Mal ehrlich: hätten Sie gewusst, wo Nordhausen liegt? Ich wusste es bis vor Kurzem nicht und hätte es wohl irgendwo in Schleswig-Holstein oder MeckPomm vermutet, aber jetzt weiß ich, dass es in Nordthüringen am Harz liegt, da wo man nicht mehr sächselt. Nicht mehr ganz, aber schon noch irgendwie im Dunstkreis des Cour d'Eisenach.

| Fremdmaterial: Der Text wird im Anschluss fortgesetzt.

(* ===== verification/Tables.v ===== *)
(** * What the tables of the transport keep

    Predicates on the entries of the announce table, the path table, the cache of
    announces and the announce queues of the interfaces, and that the operations
    of [src/src/transport/] and [src/src/iface.rs] keep them; and that the
    operations on links keep their id and destination. *)

From S2P Require Import Prelude Float Buffer Crypto Hash Token Identity Msgpack Packet Counters Ifac PacketCache LinkTable AnnounceTable.
From S2P Require Import AnnounceLimits PathTable Destination Links PathRequests Tunnels Resource ResourceOut ResourceIn ResourceManager Requests.
From S2P Require Import IfaceControl Ifaces Storage Blackholes Inbound Handler Transport Persist Loop Api.

(** ** Tables of announces *)
Definition entries_hold (P : AddressHash -> AnnounceEntry -> Prop) (t : AnnounceTable) : Prop :=
  map_Forall P (at_map t) /\ map_Forall (fun k => P k.1) (responses t)
  /\ map_Forall P (newer (at_cache t)) /\ (forall m, older (at_cache t) = Some m -> map_Forall P m).

Section AnnounceEntries.
Context (P : AddressHash -> AnnounceEntry -> Prop).
(** The predicate is about the announce, not about when it is repeated. *)
Context (P_packet : forall d e e', ae_packet e' = ae_packet e -> P d e -> P d e').

Lemma new_entries : entries_hold P AnnounceTable_new.
Proof using. split_and!; try apply map_Forall_empty. intros m [=]. Qed.

Lemma clear_entries t : entries_hold P (AnnounceTable_clear t).
Proof using. split_and!; try apply map_Forall_empty. intros m [=]. Qed.

Lemma add_entries t now word p d from t' : (forall e, ae_packet e = p -> P d e) ->
  AnnounceTable_add t now word p d from = Some t' -> entries_hold P t -> entries_hold P t'.
Proof using.
  unfold AnnounceTable_add. intros Hp E (H1 & H2 & H3 & H4). destruct (rand_window word); [|done]. injection E as <-.
  split_and!; cbn; auto. apply map_Forall_insert_2; [by apply Hp|done].
Qed.

Lemma get_cache_entry t d e : entries_hold P t -> AnnounceCache_get (at_cache t) d = Some e -> P d e.
Proof using.
  intros (_ & _ & H3 & H4). unfold AnnounceCache_get. destruct (newer _ !! d) eqn:E; [intros [= <-]; by apply H3|].
  destruct (older _) as [m|]; [|done]. cbn. intros E'. exact (H4 m eq_refl d e E').
Qed.

Lemma add_response_entries t now d i h g : entries_hold P t -> entries_hold P (add_response t now d i h g).1.
Proof.
  intros Ht. unfold add_response. destruct (at_map t !! d) as [e|] eqn:E; [|destruct (AnnounceCache_get _ d) as [e|] eqn:E'; [|done]].
  all: assert (P d e) as He by (first [exact (proj1 Ht d e E) | by eapply get_cache_entry]).
  all: destruct Ht as (H1 & H2 & H3 & H4); split_and!; cbn; auto; apply map_Forall_insert_2; [by refine (P_packet d e _ _ He)|done].
Qed.

Lemma new_packet_entries t now d tid : entries_hold P t -> entries_hold P (new_packet t now d tid).1.
Proof.
  intros Ht. unfold new_packet. destruct (at_map t !! d) as [e|] eqn:E; [|done]. destruct (_ || _); [done|].
  destruct Ht as (H1 & H2 & H3 & H4). split_and!; cbn; auto. apply map_Forall_insert_2; [by refine (P_packet d e _ _ (H1 d e E))|done].
Qed.

Lemma drop_responses_entries t i : entries_hold P t -> entries_hold P (drop_responses_to t i).
Proof using.
  intros (H1 & H2 & H3 & H4). split_and!; cbn; auto. intros k e (He & _)%map_lookup_filter_Some. by apply H2.
Qed.

Lemma retransmit_packet e now tid : ae_packet (retransmit e now tid).1 = ae_packet e.
Proof using. unfold retransmit. by repeat case_match. Qed.

Lemma retried_entries t now tid : map_Forall P (at_map t) -> map_Forall P (retried t now tid).
Proof.
  intros Ht d e E. unfold retried in E. rewrite map_lookup_imap in E. destruct (at_map t !! d) as [e0|] eqn:E0; [|done]. cbn in E.
  injection E as <-. case_match; [by apply Ht|]. by refine (P_packet d e0 _ (retransmit_packet _ _ _) (Ht d e0 E0)).
Qed.

Lemma complete_entries l mc : map_Forall P mc.1 -> (map_Forall P (newer mc.2) /\ (forall m, older mc.2 = Some m -> map_Forall P m)) ->
  let mc' := foldl complete mc l in
  map_Forall P mc'.1 /\ map_Forall P (newer mc'.2) /\ (forall m, older mc'.2 = Some m -> map_Forall P m).
Proof using.
  revert mc. induction l as [|d l IH]; intros [m c] H1 [H2 H3]; [done|]. apply (IH (complete (m, c) d)).
  all: unfold complete; cbn [fst snd] in *; destruct (m !! d) as [e|] eqn:E; cbn; try done.
  - by apply map_Forall_delete.
  - unfold AnnounceCache_insert. destruct (_ <=? _); cbn; split; try done.
    + apply map_Forall_singleton. by apply H1.
    + by intros m0 [= <-].
    + apply map_Forall_insert_2; [by apply H1|done].
Qed.

Lemma deletes_entries {K} `{Countable K} (Q : K -> AnnounceEntry -> Prop) l (m : gmap K AnnounceEntry) :
  map_Forall Q m -> map_Forall Q (foldl (fun m k => delete k m) m l).
Proof using. revert m. induction l as [|k l IH]; intros m Hm; [done|]. cbn. apply IH. by apply map_Forall_delete. Qed.

Lemma tick_entries t now tid : entries_hold P t -> entries_hold P (tx_to_retransmit t now tid).1.
Proof.
  intros (H1 & H2 & H3 & H4). unfold tx_to_retransmit. cbv zeta. 
  set (done_ := (filter _ (btree_iter bytes_le (at_map t))).*1). destruct (foldl complete _ done_) as [m c] eqn:E. cbn [fst].
  pose proof (complete_entries done_ (retried t now tid, at_cache t) (retried_entries t now tid H1) (conj H3 H4)) as Hc. cbv zeta in Hc.
  rewrite E in Hc. destruct Hc as (Hm & Hn & Ho). split_and!; cbn [at_map responses at_cache]; auto.
  apply deletes_entries. intros k e Hk. rewrite lookup_fmap in Hk. destruct (responses t !! k) as [e0|] eqn:E0; [|done].
  injection Hk as <-. by refine (P_packet _ e0 _ (retransmit_packet _ _ _) (H2 k e0 E0)).
Qed.

End AnnounceEntries.

(** ** Path tables *)
Section PathEntries.
Context (P : AddressHash -> PathEntry -> Prop).
Context (P_hash : forall d e e', pe_packet_hash e' = pe_packet_hash e -> P d e -> P d e').

Definition paths_hold (t : PathTable) : Prop := map_Forall P (pt_map t).

Lemma update_entry_paths t d f : (forall e, pe_packet_hash (f e) = pe_packet_hash e) -> paths_hold t -> paths_hold (update_entry t d f).1.
Proof.
  intros Hf Ht. unfold update_entry. destruct (pt_map t !! d) as [e|] eqn:E; [|done]. cbn. apply map_Forall_insert_2; [|done].
  by refine (P_hash d e _ (Hf e) (Ht d e E)).
Qed.

Lemma retain_paths t Q : paths_hold t -> paths_hold (retain t Q).1.
Proof using. intros Ht d e (He & _)%map_lookup_filter_Some. by apply Ht. Qed.

Lemma drop_path_paths t d : paths_hold t -> paths_hold (drop_path t d).1.
Proof using. intros Ht. unfold drop_path. cbn. by apply map_Forall_delete. Qed.

Lemma touch_paths t now d : paths_hold t -> paths_hold (PathTable.touch t now d).
Proof. by apply update_entry_paths. Qed.

Lemma inbound_paths t now p lookup : paths_hold t -> paths_hold (handle_inbound_packet t now p lookup).1.
Proof. intros Ht. unfold handle_inbound_packet. destruct (pt_map t !! _); [|done]. by apply touch_paths. Qed.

Dass es ein »Hoffmann« war, der mich weniger als drei Wochen nach der Erfurt-Premiere wieder nach Thüringen geführt hat, brauche ich ja nicht extra zu erwähnen. Dass aber in einer Stadt mit gerade mal 45.000 Einwohnern regelmäßig Opern gespielt werden und noch dazu ein bemerkenswert guter »Hoffmann« auf die Bühne gebracht wurde, das hätte ich nicht erwartet, nachdem ich mit Hilfe des Internets Nordhausen auf der Landkarte entdeckt hatte.



Dank einem Riesenstau am Erfurter Kreuz (schon wieder Erfurt!) parkte ich mein Auto 20 Minuten vor Beginn der Vorstellung unterhalb des Theaters, an der Straßenbahn und hetzte zum Eingang. Nordhausen hat sogar eine Straßenbahn!



Als ich am Premierenabend beim Pressetisch um eine CD mit Bildern vom »Hoffmann« bat, erregte das einiges Verwundern. Die lokalen Kritiker kennt man ja in der Presseabteilung, aber www.jacques-offenbach.de? Nach kurzer Aufklärung wurde ich mit einer übrig gebliebenen CD mit, wie sich später herausstellte, hervorragenden Bildern versorgt und fortan wie ein Ehrengast umsorgt, möchte ich fast sagen. Nordhausen wurde mir spontan sympathisch.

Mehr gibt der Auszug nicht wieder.